▶ Exercise requirements
In the listing that follows, the range to quote begins at the line that has "destruct (_ =? READY) eqn:E5; bool_prop." and ends after the line that has "destruct (_ =? COMMIT)"; quote it verbatim and add nothing.

▶ Dataset content
====

(** The length reserved before the data is patched when it is known. *)
Lemma close_data_ok out k adler pre body :
  Sunk out k (pre ++ [0; 0; 0; 0] ++ IDAT ++ body) -> zlen body + 4 <= U32_MAX ->
  Sinks Malformed out (close_data k adler (zlen pre) (zlen pre + 4)) (pre ++ chunk_bytes IDAT (body ++ be_bytes 4 (adler_finish adler))).
Proof.
  intros Hk Hb. unfold close_data, png_put. set (z := body ++ be_bytes 4 (adler_finish adler)).
  assert (Hz : zlen z = zlen body + 4) by (unfold z; zlia).
  eapply Sinks_then; [|apply put_Sinks; exact Hk|]; [unfold chunk_bytes, z, IDAT; zlia|]. cbv beta. intros k1 Hk1.
  assert (Hk2 : Sunk out k1 (pre ++ [0; 0; 0; 0] ++ IDAT ++ z)) by (unfold z; by rewrite <- !app_assoc in Hk1). clear Hk1.
  destruct Hk2 as (Hat & Hout & Hle). rewrite Hat, Hout.
  assert (Hl : zlen (pre ++ [0; 0; 0; 0] ++ IDAT ++ z) = zlen pre + 4 + zlen (IDAT ++ z)) by zlia.
  rewrite (slice_at _ (pre ++ [0; 0; 0; 0]) (IDAT ++ z) (drop (length (pre ++ [0; 0; 0; 0] ++ IDAT ++ z)) out)) by first [by rewrite <- !app_assoc | zlia].
  rewrite try_from_some by (rewrite Hl, zlen_app; change (zlen IDAT) with 4; zlen_pose; lia).
  rewrite (write_mid _ pre [0; 0; 0; 0] _ ((IDAT ++ z) ++ drop (length (pre ++ [0; 0; 0; 0] ++ IDAT ++ z)) out)) by first [by rewrite <- !app_assoc | done].
  replace (zlen (pre ++ [0; 0; 0; 0] ++ IDAT ++ z) - (zlen pre + 4) - 4) with (zlen z) by (rewrite Hl, zlen_app; change (zlen IDAT) with 4; lia).
  assert (Hk3 : Sunk out (mkSink (pre ++ be_bytes 4 (zlen z) ++ (IDAT ++ z) ++ drop (length (pre ++ [0; 0; 0; 0] ++ IDAT ++ z)) out) (zlen (pre ++ [0; 0; 0; 0] ++ IDAT ++ z)))
    (pre ++ be_bytes 4 (zlen z) ++ IDAT ++ z)).
  { split; [cbn [sk_at]; zlia|]. split; [|zlia]. cbn [sk_out]. rewrite <- !app_assoc. do 4 f_equal. f_equal. by rewrite !length_app. }
  eapply Sinks_eq; [apply put_Sinks; exact Hk3|]. unfold chunk_bytes, crc_of. by rewrite <- !app_assoc.
Qed.
(* ===== verification/Control.v ===== *)
(** * Ordered control ([protocol/src/lib.rs], module [control])

    The inner envelope of a control datagram and the bounded ordered channel
    built on it: frames carry a 32-bit sequence and a cumulative
    acknowledgement, the sender keeps what is not acknowledged, the receiver
    keeps what arrived early. A [BTreeMap] keyed by the sequence is a [gmap];
    the only place that depends on its order takes a maximum of distinct keys. *)

From stdpp Require Import gmap.
From S2P Require Import Prelude Fallible Datagram.

Definition MAGIC : list Z := [0x4F; 0x43].
Definition VERSION : Z := 1.
Definition ACK_PRESENT : Z := 1.
Definition ACK_ONLY : Z := 2.
Definition HEADER_LEN : Z := 12.
Definition MAX_PAYLOAD : Z := MAX_PLAINTEXT - HEADER_LEN.

Record Frame := mkFrame {
  fr_sequence : Z;
  fr_acknowledgement : option Z;
  fr_ack_only : bool;
  fr_payload : list Z;
}.

#[export] Instance Frame_eq_dec : EqDecision Frame.
Proof. solve_decision. Defined.

Inductive CError :=
  | ShortFrame
  | BadMagic
  | UnsupportedVersion (version : Z)
  | InvalidFlags (flags : Z)
  | InvalidAcknowledgement
  | EmptyMessage
  | TooLarge
  | WindowFull.

#[export] Instance CError_eq_dec : EqDecision CError.
Proof. solve_decision. Defined.

Definition is_empty {A} (l : list A) : bool := match l with [] => true | _ => false end.
Definition is_some {A} (o : option A) : bool := match o with Some _ => true | None => false end.

Definition frame_flags (f : Frame) : Z :=
  Z.lor (if fr_ack_only f then ACK_ONLY else 0) (if is_some (fr_acknowledgement f) then ACK_PRESENT else 0).
(* ===== verification/Reliable.v ===== *)
(** * Reliable control between two peers ([client-core/src/lib.rs], [ReliableControl])

    The helper that the clients and hosts drive: one ordered channel per
    direction, the oldest outstanding frame sent again on a timer, an
    acknowledgement sent for every frame received. The encrypted session it
    sends through is a parameter. [Link] puts two peers on a network that may
    lose, reorder and repeat what they send, and follows what each application
    queued and was given. *)

From stdpp Require Import gmap.
From S2P Require Import Prelude Fallible Datagram Control.

Record ReliableControl := mkReliable { rel_outbound : Channel; rel_inbound : Channel }.

#[export] Instance ReliableControl_eta : Eta ReliableControl := fun r => mkReliable (rel_outbound r) (rel_inbound r).

Definition reliable_new (max_pending : Z) : ReliableControl := mkReliable (channel_new max_pending) (channel_new max_pending).

Definition rel_outstanding (r : ReliableControl) : Z := outstanding (rel_outbound r).

Section with_session.

(** The session's state, its errors, [Error::InvalidMessage] and
    [send_application_with_flag] for a control payload. *)
Context {S E : Type} (invalid_message : CError -> E) (send_application : S -> list Z -> bool -> S * fallible E ()).

Definition send_frame (session : S) (frame : Frame) (logical_retransmission : bool) : S * fallible E () :=
  match frame_encode frame with
  | Bad e => (session, Bad (invalid_message e))
  | Good payload => send_application session payload logical_retransmission
  end.

Definition flush (r : ReliableControl) (session : S) : S * fallible E () :=
  match next_frame (rel_outbound r) with
  | Some frame => send_frame session frame false
  | None => (session, Good tt)
  end.

Definition flush_retry (r : ReliableControl) (session : S) : S * fallible E () :=
  match next_frame (rel_outbound r) with
  | Some frame => send_frame session frame true
  | None => (session, Good tt)
  end.
Lemma path_canonical b r : bytes_ok b -> decode b = Good r -> valid r /\ encode r = Good b.
Proof.
  intros Hb H. unfold decode in H. destruct (_ <? _); [done|]. apply bind_good in H as (u & Hl & H). unfold require_at_least in Hl. destruct (zlen b <? _) eqn:El; [done|]. change HEADER_LEN with 4 in El.
  destruct (byte_at b 0 =? VERSION) eqn:E0; [|done]. destruct (byte_at b 3 =? 0) eqn:E3; [|done]. bool_prop. cbn [negb] in H. pose proof (record_header_split b El E0 E3) as Hs.
  assert (Htok : forall ty build, byte_at b 1 = ty -> (forall g t, valid (build g t) <-> generation_ok g /\ token_ok t) ->
    (forall g t, encode (build g t) = encode_token_record ty g t) -> decode_token_record b (byte_at b 2) build = Good r -> valid r /\ encode r = Good b).
  { intros ty build Hty Hv He Hd. destruct (token_record_canonical b ty build r Hb E0 Hty E3 Hd) as (g & t & -> & Hg & Ht & Hen). split; [by apply Hv|by rewrite He]. }
  destruct (_ =? REQUEST) eqn:E1; bool_prop.
  { apply bind_good in H as (u' & Hx%require_exact_inv & H). change REQUEST_LEN with 8 in Hx. apply bind_good in H as (k & Hk%decode_path_kind_inv & H). injection H as <-.
    pose proof (be_val_range_lt 4 b 4 8 Hb). cbn [valid encode]. split; [unfold is_u32, M32; lia|]. rewrite be_bytes_range by (done || lia). rewrite <- Hk, <- E1, <- Hx. by rewrite <- Hs. }
  destruct (_ =? PREPARE) eqn:E1'; bool_prop.
  { apply bind_good in H as (u' & Hx%require_exact_inv & H). change PREPARE_LEN with 28 in Hx. apply bind_good in H as ([g t] & Ht & H). apply bind_good in H as (k & Hk%decode_path_kind_inv & H). injection H as <-.
    destruct (decode_token_inv b g t Hb) as (Hg & Hto & Hr); [lia|done|]. cbn [valid encode]. split; [done|]. rewrite validate_ok by done. cbn [mbind fallible_bind].
    unfold append_generation_and_token. rewrite <- Hk, <- E1', <- Hr, <- Hx. by rewrite <- Hs. }
  destruct (_ =? PROBE) eqn:E2; bool_prop; [by apply (Htok PROBE Probe)|]. destruct (_ =? PROBE_ACK) eqn:E4; bool_prop; [by apply (Htok PROBE_ACK ProbeAck)|].
  destruct (_ =? READY) eqn:E5; bool_prop.
  { apply bind_good in H as (u' & Hx%require_exact_inv & H). change READY_LEN with 30 in Hx. apply bind_good in H as (u'' & Hz & H). unfold require_zero_field in Hz. destruct (byte_at b 2 =? 0) eqn:E6; [|done]. bool_prop.
    apply bind_good in H as ([g t] & Ht & H). destruct (be_val _ =? 0) eqn:E7; [done|]. injection H as <-. bool_prop. destruct (decode_token_inv b g t Hb) as (Hg & Hto & Hr); [lia|done|].
    pose proof (be_val_range_lt 2 b 28 30 Hb). cbn [valid encode]. split; [split; [done|split; [done|lia]]|]. rewrite validate_ok by done. cbn [mbind fallible_bind]. rewrite (proj2 (Z.eqb_neq _ _)) by done.
    unfold append_generation_and_token. rewrite be_bytes_range, <- Hr, <- E5, <- E6, <- app_assoc, <- range_split, <- Hx by (done || lia). by rewrite <- Hs. }
  destruct (_ =? COMMIT) eqn:E6; bool_prop; [by apply (Htok COMMIT Commit)|]. destruct (_ =? COMMIT_ACK) eqn:E7; bool_prop; [by apply (Htok COMMIT_ACK CommitAck)|].
  destruct (_ =? ABORT) eqn:E8; bool_prop; [|done].
  apply bind_good in H as (u' & Hx%require_exact_inv & H). change ABORT_LEN with 12 in Hx. apply bind_good in H as (g & Hg & H). apply bind_good in H as (k & Hk%decode_abort_reason_inv & H). injection H as <-.
  destruct (decode_generation_inv b g Hb) as (Hgo & Hr); [lia|done|]. cbn [valid encode]. split; [done|]. rewrite (proj2 (Z.eqb_neq _ _)) by (unfold generation_ok in Hgo; lia).
  rewrite <- Hk, <- E8, <- Hr, <- Hx. by rewrite <- Hs.
Qed.
(** A migration as the host runs it to the end. *)
Definition migrate (h c : MigrationController) (target : MigrationTarget) (token : list Z) (now : Z) : MigrationController * MigrationController :=
  match start h target token now with
  | (h, Good actions) => let '(h, out) := perform h actions now in pump 12 h c out [] now
  | (h, Bad _) => (h, c)
  end.

(** A controller in the middle of an attempt at generation [g + 1]. *)
Section attempt.
Context (g : Z) (token : list Z) (target : MigrationTarget) (now : Z).
Context (Hg : 0 <= g < U64_MAX) (Htok : token <> ZERO_TOKEN) (Htgt : target <> ToIce).

Definition at_ (role : Role) (st : MigrationState) (o pv rd : bool) (cm : option (Z * list Z)) (lr rtt : option Z) : MigrationController :=
  mkController role st g (Some (mkPending (g + 1) token target (now + MIGRATION_DEADLINE) o pv rd (now + COMMIT_RETRY))) cm None false lr rtt.

Lemma kind_back : from_kind (wire_kind target) = target /\ wire_kind target <> Ice.
Proof. by destruct target. Qed.

Lemma deadline_open : (now + MIGRATION_DEADLINE <=? now) = false.
Proof. apply Z.leb_gt. unfold MIGRATION_DEADLINE. lia. Qed.

Lemma slots_differ : (g + 1 =? g) = false /\ (g =? g + 1) = false.
Proof. split; apply Z.eqb_neq; lia. Qed.

Ltac attempt_step :=
  unfold hear, receive, receive_attempt, try_commit; cbn [attempt_of at_ mc_pending mc_role mc_committed mc_state mc_active_generation pm_generation pm_token pm_deadline pm_opened pm_proved pm_peer_ready];
  rewrite ?Z.eqb_refl, ?deadline_open, ?(proj1 slots_differ), ?(proj2 slots_differ), ?(bool_decide_eq_true_2 (token = token) eq_refl),
    ?(bool_decide_eq_true_2 (Host = Host) eq_refl), ?(bool_decide_eq_true_2 (Client = Client) eq_refl); cbn [negb andb orb];
  repeat (rewrite bool_decide_eq_false_2 by discriminate; cbn [negb andb orb]).

Lemma hear_probe role st pv rd cm lr rtt :
  (role = Host -> st = ReadyState -> pv && rd = false) ->
  hear (at_ role st true pv rd cm lr rtt) (g + 1) (Probe (g + 1) token) now = (at_ role st true pv rd cm lr rtt, [(g + 1, ProbeAck (g + 1) token)]).
Proof.
  intros Hn. attempt_step. destruct (_ && _ && _ && _) eqn:E; [|done]. apply andb_true_iff in E as [E E3]. apply andb_true_iff in E as [E E2]. apply andb_true_iff in E as [E0 E1].
  apply bool_decide_eq_true in E0, E3. specialize (Hn E0 E3). by rewrite E1, E2 in Hn.
Qed.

====

▶ Reply
  destruct (_ =? READY) eqn:E5; bool_prop.
  { apply bind_good in H as (u' & Hx%require_exact_inv & H). change READY_LEN with 30 in Hx. apply bind_good in H as (u'' & Hz & H). unfold require_zero_field in Hz. destruct (byte_at b 2 =? 0) eqn:E6; [|done]. bool_prop.
    apply bind_good in H as ([g t] & Ht & H). destruct (be_val _ =? 0) eqn:E7; [done|]. injection H as <-. bool_prop. destruct (decode_token_inv b g t Hb) as (Hg & Hto & Hr); [lia|done|].
    pose proof (be_val_range_lt 2 b 28 30 Hb). cbn [valid encode]. split; [split; [done|split; [done|lia]]|]. rewrite validate_ok by done. cbn [mbind fallible_bind]. rewrite (proj2 (Z.eqb_neq _ _)) by done.
    unfold append_generation_and_token. rewrite be_bytes_range, <- Hr, <- E5, <- E6, <- app_assoc, <- range_split, <- Hx by (done || lia). by rewrite <- Hs. }
  destruct (_ =? COMMIT) eqn:E6; bool_prop; [by apply (Htok COMMIT Commit)|]. destruct (_ =? COMMIT_ACK) eqn:E7; bool_prop; [by apply (Htok COMMIT_ACK CommitAck)|].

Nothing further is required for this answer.